The gesture intelligence circuitry 214 may additionally generate a user interface or data related to a user interface. The user interface may include selectable options (e.g., categories) to allow a user to view different data sets related to net gesture indices for a particular set of metadata. For example, a user may view the net gesture index for a series of particular days at a particular time and for a particular agent. In such examples, the net gesture index is the aggregate of net gesture indices for that particular selection (e.g., the aggregate for those particular days at those times and for that particular agent).
The gesture intelligence circuitry 214 may determine a next action based on a particular net gesture index or indices for a particular set of metadata. The next action may, for instance, include providing one or more of personalized product recommendations and personalized service recommendations. For example, a customer may be offered products or services in response to factors indicative of a poor customer emotional state. The next action may, in addition, relate to management of employees. For example, if an agent has a lower than normal or typical score for a particular day, a next action may include shifting the agents schedule. In another example, the next action may be determined real-time, while a customer-agent interaction is occurring. For example, if an agent is exhibiting a net gesture index lower than a specified threshold, the agent and/or the agent's supervisor or manager may receive an alert. The alert may indicate potential next actions to alleviate a customer's distress indicated by one or more predicted emotions. Next actions may include shifting a manager or supervisor in a customer-agent interaction, directing the customer to another agent, notifying the customer of potential solutions, and/or notifying the customer of services and/or products, among other actions.

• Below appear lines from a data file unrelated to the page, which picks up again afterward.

(** A call about which nothing is known leaves the memory half alone. *)
Lemma wp_onW_any {W X A} (m : M W A) (s : W * X) (Q : outcome A -> W * X -> Prop) :
  (forall r w', Q r (w', snd s)) -> wp (onW m) s Q.
Proof. intros HQ. apply wp_onW. unfold wp. apply HQ. Qed.

Lemma wp_ext {S A} (m m' : M S A) s (Q : outcome A -> S -> Prop) :
  (forall s, m s = m' s) -> wp m s Q -> wp m' s Q.
Proof. unfold wp. intros Heq. by rewrite Heq. Qed.

(** Lifting commutes with sequencing. *)
Lemma onW_bind {W X A B} (m : M W A) (k : A -> M W B) (s : W * X) :
  onW (mbind k m) s = mbind (fun a => onW (k a)) (onW m) s.
Proof. unfold onW, mbind, M_bind. by destruct (m (fst s)) as [[] w']. Qed.

Lemma onW_for_each {W X T} (l : list T) (body : T -> M W unit) (s : W * X) :
  onW (for_each l body) s = for_each l (fun x => onW (body x)) s.
Proof.
  revert s. induction l as [|x l IH]; intros s; [by destruct s|].
  cbn [for_each]. rewrite onW_bind. unfold mbind, M_bind.
  by destruct (onW (body x) s) as [[] s'].
Qed.

Lemma bind_ext {S A B} (m m' : M S A) (k k' : A -> M S B) :
  (forall s, m s = m' s) -> (forall a s, k a s = k' a s) ->
  forall s, mbind k m s = mbind k' m' s.
Proof. intros Hm Hk s. unfold mbind, M_bind. rewrite Hm. by destruct (m' s) as [[] s']. Qed.

Lemma bind_assoc {S A B C} (m : M S A) (h : A -> M S B) (k : B -> M S C) s :
  mbind k (mbind h m) s = mbind (fun a => mbind k (h a)) m s.
Proof. unfold mbind, M_bind. by destruct (m s) as [[] s']. Qed.

(** A call whose outcome is known, with what follows it. *)
Lemma bind_run {S A B} (m : M S A) (k : A -> M S B) s a s' : m s = (Ok a, s') -> mbind k m s = k a s'.
Proof. intros H. unfold mbind, M_bind. by rewrite H. Qed.

Lemma bind_ok {S A B} (m : M S A) (k : A -> M S B) s a : fst (m s) = Ok a -> mbind k m s = k a (snd (m s)).
Proof. intros H. apply bind_run. rewrite <- H. by destruct (m s). Qed.

Lemma wp_run {S A} (m : M S A) s r s' (Q : outcome A -> S -> Prop) :
  wp m s Q -> m s = (r, s') -> Q r s'.
Proof. unfold wp. intros HQ Heq. by rewrite Heq in HQ. Qed.

Lemma ok_run {S A} (m : M S A) s (a : A) : fst (m s) = Ok a -> m s = (Ok a, snd (m s)).
Proof. intros <-. apply surjective_pairing. Qed.

Lemma run_wp {S A} (m : M S A) s (Q : outcome A -> S -> Prop) :
  (forall r s', m s = (r, s') -> Q r s') -> wp m s Q.
Proof. unfold wp. intros H. apply H. by destruct (m s). Qed.

(** The run itself is known to the rest of the proof. *)
Lemma wp_remember {S A} (m : M S A) s (Q : outcome A -> S -> Prop) :
  wp m s (fun r s' => m s = (r, s') -> Q r s') -> wp m s Q.
Proof. unfold wp. intros H. apply H, surjective_pairing. Qed.

Lemma wp_elim {S A} (m : M S A) s (Q : outcome A -> S -> Prop) :
  wp m s Q -> Q (fst (m s)) (snd (m s)).
Proof. done. Qed.

(** A call that is shown to succeed. *)
Lemma wp_total {S A} (m : M S A) s (P : A -> S -> Prop) :
  wp m s (fun r s' => exists a, r = Ok a /\ P a s') ->
  exists a s', m s = (Ok a, s') /\ P a s'.
Proof.
  intros (a & Ha & HP)%wp_elim. exists a, (snd (m s)). split; [|done].
  rewrite <- Ha. by destruct (m s).
Qed.

#[global] Opaque wp.

(** One symbolic step of a handler. *)
Ltac wp_step :=
  lazy beta iota;
  lazymatch goal with
  | |- wp (mbind _ _) _ _ => apply wp_bind
  | |- wp (mret _) _ _ => apply wp_ret
  | |- wp (throw _) _ _ => apply wp_throw
  | |- wp (go_panic _) _ _ => apply wp_panic
  | |- wp (attempt _) _ _ => apply wp_attempt
  | |- wp get_obj _ _ => apply wp_get_obj
  | |- wp (mod_obj _) _ _ => apply wp_mod_obj
  | |- wp (deref _) _ _ => apply wp_deref
  | |- wp (index _ _) _ _ => apply wp_index
  | |- wp (onW _) _ _ => apply wp_onW
  | |- wp (let x := _ in _) _ _ => cbv zeta
  end.

(** The components of a state; the local definitions of the rest stay folded. *)
Ltac wp_fst := lazy beta iota delta [fst snd].
(** Enter a local definition. *)
Ltac wp_let :=
  lazy beta iota;
  lazymatch goal with
  | |- wp (let x := ?v in @?k x) ?s ?Q => change (wp (k v) s Q); lazy beta
  end.

(** ** Record update *)

(** A record type comes with its eta expansion; the setter of a field is found
    by abstracting the projection in it. *)
Class Eta (R : Type) := eta_record : R -> R.
Class FieldSetter {R T : Type} (proj : R -> T) := field_setter : (T -> T) -> R -> R.

Ltac solve_field_setter :=
  match goal with
  | |- @FieldSetter ?R ?T ?proj =>
      let e := constr:(_ : Eta R) in
      let e' := eval hnf in e in
      let r := constr:(fun (f : T -> T) (x : R) =>
        ltac:(let body := eval cbv beta in (e' x) in
              let g := eval pattern (proj x) in body in
              match g with
              | ?h _ => let out := eval cbv beta in (h (f (proj x))) in exact out
              end)) in
      exact r
  end.
#[export] Hint Extern 1 (FieldSetter _) => solve_field_setter : typeclass_instances.

Definition set_field {R T : Type} (proj : R -> T) {fs : FieldSetter proj} (v : T) (x : R) : R :=
  fs (fun _ => v) x.
Definition over_field {R T : Type} (proj : R -> T) {fs : FieldSetter proj} (f : T -> T) (x : R) : R :=
  fs f x.
Arguments set_field {_ _} _ {_} _ _ /.
Arguments over_field {_ _} _ {_} _ _ /.
Notation "x <| proj := v |>" := (set_field proj v x)
  (at level 1, left associativity, proj at level 99) : go_scope.
Notation "x <| proj ::= f |>" := (over_field proj f x)
  (at level 1, left associativity, proj at level 99) : go_scope.

(** ** Machine integers *)

(** Go's [int] has 64 bits here: additions wrap around. *)
Definition wrap64 (z : Z) : Z := (z + 2 ^ 63) mod 2 ^ 64 - 2 ^ 63.
Definition in64 (z : Z) : Prop := - 2 ^ 63 <= z < 2 ^ 63.
Definition int_add (a b : Z) : Z := wrap64 (a + b).
Definition int_sub (a b : Z) : Z := wrap64 (a - b).

(** A conversion to [int32]. *)
Definition wrap32 (z : Z) : Z := (z + 2 ^ 31) mod 2 ^ 32 - 2 ^ 31.
Definition in32 (z : Z) : Prop := - 2 ^ 31 <= z < 2 ^ 31.

Lemma wrap32_id z : in32 z -> wrap32 z = z.
Proof. unfold in32, wrap32. intros. rewrite Z.mod_small; lia. Qed.

#[export] Instance in64_dec z : Decision (in64 z).
Proof. unfold in64. apply _. Defined.

Lemma wrap64_id z : in64 z -> wrap64 z = z.
Proof. unfold in64, wrap64. intros. rewrite Z.mod_small; lia. Qed.

Lemma wrap64_range z : in64 (wrap64 z).
Proof.
  unfold in64, wrap64. pose proof (Z.mod_pos_bound (z + 2 ^ 63) (2 ^ 64)). lia.
Qed.

Lemma int_add_id a b : in64 (a + b) -> int_add a b = a + b.
Proof. apply wrap64_id. Qed.

Lemma int_sub_id a b : in64 (a - b) -> int_sub a b = a - b.
Proof. apply wrap64_id. Qed.

(** ** Lists *)

Lemma Forall_perm {A} (P : A -> Prop) l l' :
  l ≡ₚ l' -> Forall P l -> Forall P l'.
Proof. intros Hp. by rewrite Hp. Qed.

Lemma filter_all {A} (P : A -> Prop) `{forall x, Decision (P x)} l :
  Forall P l -> filter P l = l.
Proof.
  induction 1 as [|x l Hx _ IH]; [done|]. by rewrite filter_cons_True, IH.
Qed.

Lemma filter_none {A} (P : A -> Prop) `{forall x, Decision (P x)} l :
  Forall (fun x => ~ P x) l -> filter P l = [].
Proof.
  induction 1 as [|x l Hx _ IH]; [done|]. by rewrite filter_cons_False.
Qed.

Lemma filter_same_length {A} (P : A -> Prop) `{forall x, Decision (P x)} l :
  length (filter P l) = length l -> filter P l = l.
Proof.
  induction l as [|x l IH]; [done|]. rewrite filter_cons. case_decide; simpl; intros Hl.
  - f_equal. apply IH. lia.
  - pose proof (length_filter P l). lia.
Qed.

Lemma length_filter_map {A B} (f : A -> B) (P : B -> Prop)
    `{forall x, Decision (P (f x))} `{forall y, Decision (P y)} (l : list A) :
  length (filter (fun x => P (f x)) l) = length (filter P (f <$> l)).
Proof.
  induction l as [|x l IH]; [done|]. rewrite fmap_cons, !filter_cons.
  repeat case_decide; simpl; try done. by rewrite IH.
Qed.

The gesture intelligence circuitry 214 may include a max pooling layer. The max pooling layer may be utilized at various points throughout the steps described herein to reduce dimensionality of any generated vectors.
The gesture intelligence circuitry 214 may utilize processor 202, memory 204, or any other hardware component included in the apparatus 200 to perform these operations, as described in connection with
Although components 202-214 are described in part using functional language, it will be understood that the particular implementations necessarily include the use of particular hardware. It should also be understood that certain of these components 202-214 may include similar or common hardware. For example, the image capture and processing circuitry 210, body part detection circuitry 212, and gesture intelligence circuitry 214 may each at times leverage use of the processor 202, memory 204, communications circuitry 206, or input-output circuitry 208, such that duplicate hardware is not required to facilitate operation of these physical elements of the apparatus 200 (although dedicated hardware elements may be used for any of these components in some embodiments, such as those in which enhanced parallelism may be desired). Use of the terms “circuitry,” and “engine” with respect to elements of the apparatus therefore shall be interpreted as necessarily including the particular hardware configured to perform the functions associated with the particular element being described. Of course, while the terms “circuitry” and “engine” should be understood broadly to include hardware, in some embodiments, the terms “circuitry” and “engine” may in addition refer to software instructions that configure the hardware components of the apparatus 200 to perform the various functions described herein.
Although the image capture and processing circuitry 210, body part detection circuitry 212, and gesture intelligence circuitry 214 may leverage processor 202, memory 204, communications circuitry 206, or input-output circuitry 208 as described above, it will be understood that any of these elements of apparatus 200 may include one or more dedicated processors, specially configured field programmable gate arrays (FPGA), or application specific interface circuits (ASIC) to perform its corresponding functions, and may accordingly leverage processor 202 executing software stored in a memory (e.g., memory 204), or memory 204, communications circuitry 206 or input-output circuitry 208 for enabling any functions not performed by special-purpose hardware elements. In all embodiments, however, it will be understood that the image capture and processing circuitry 210, body part detection circuitry 212, and gesture intelligence circuitry 214 are implemented via particular machinery designed for performing the functions described herein in connection with such elements of apparatus 200.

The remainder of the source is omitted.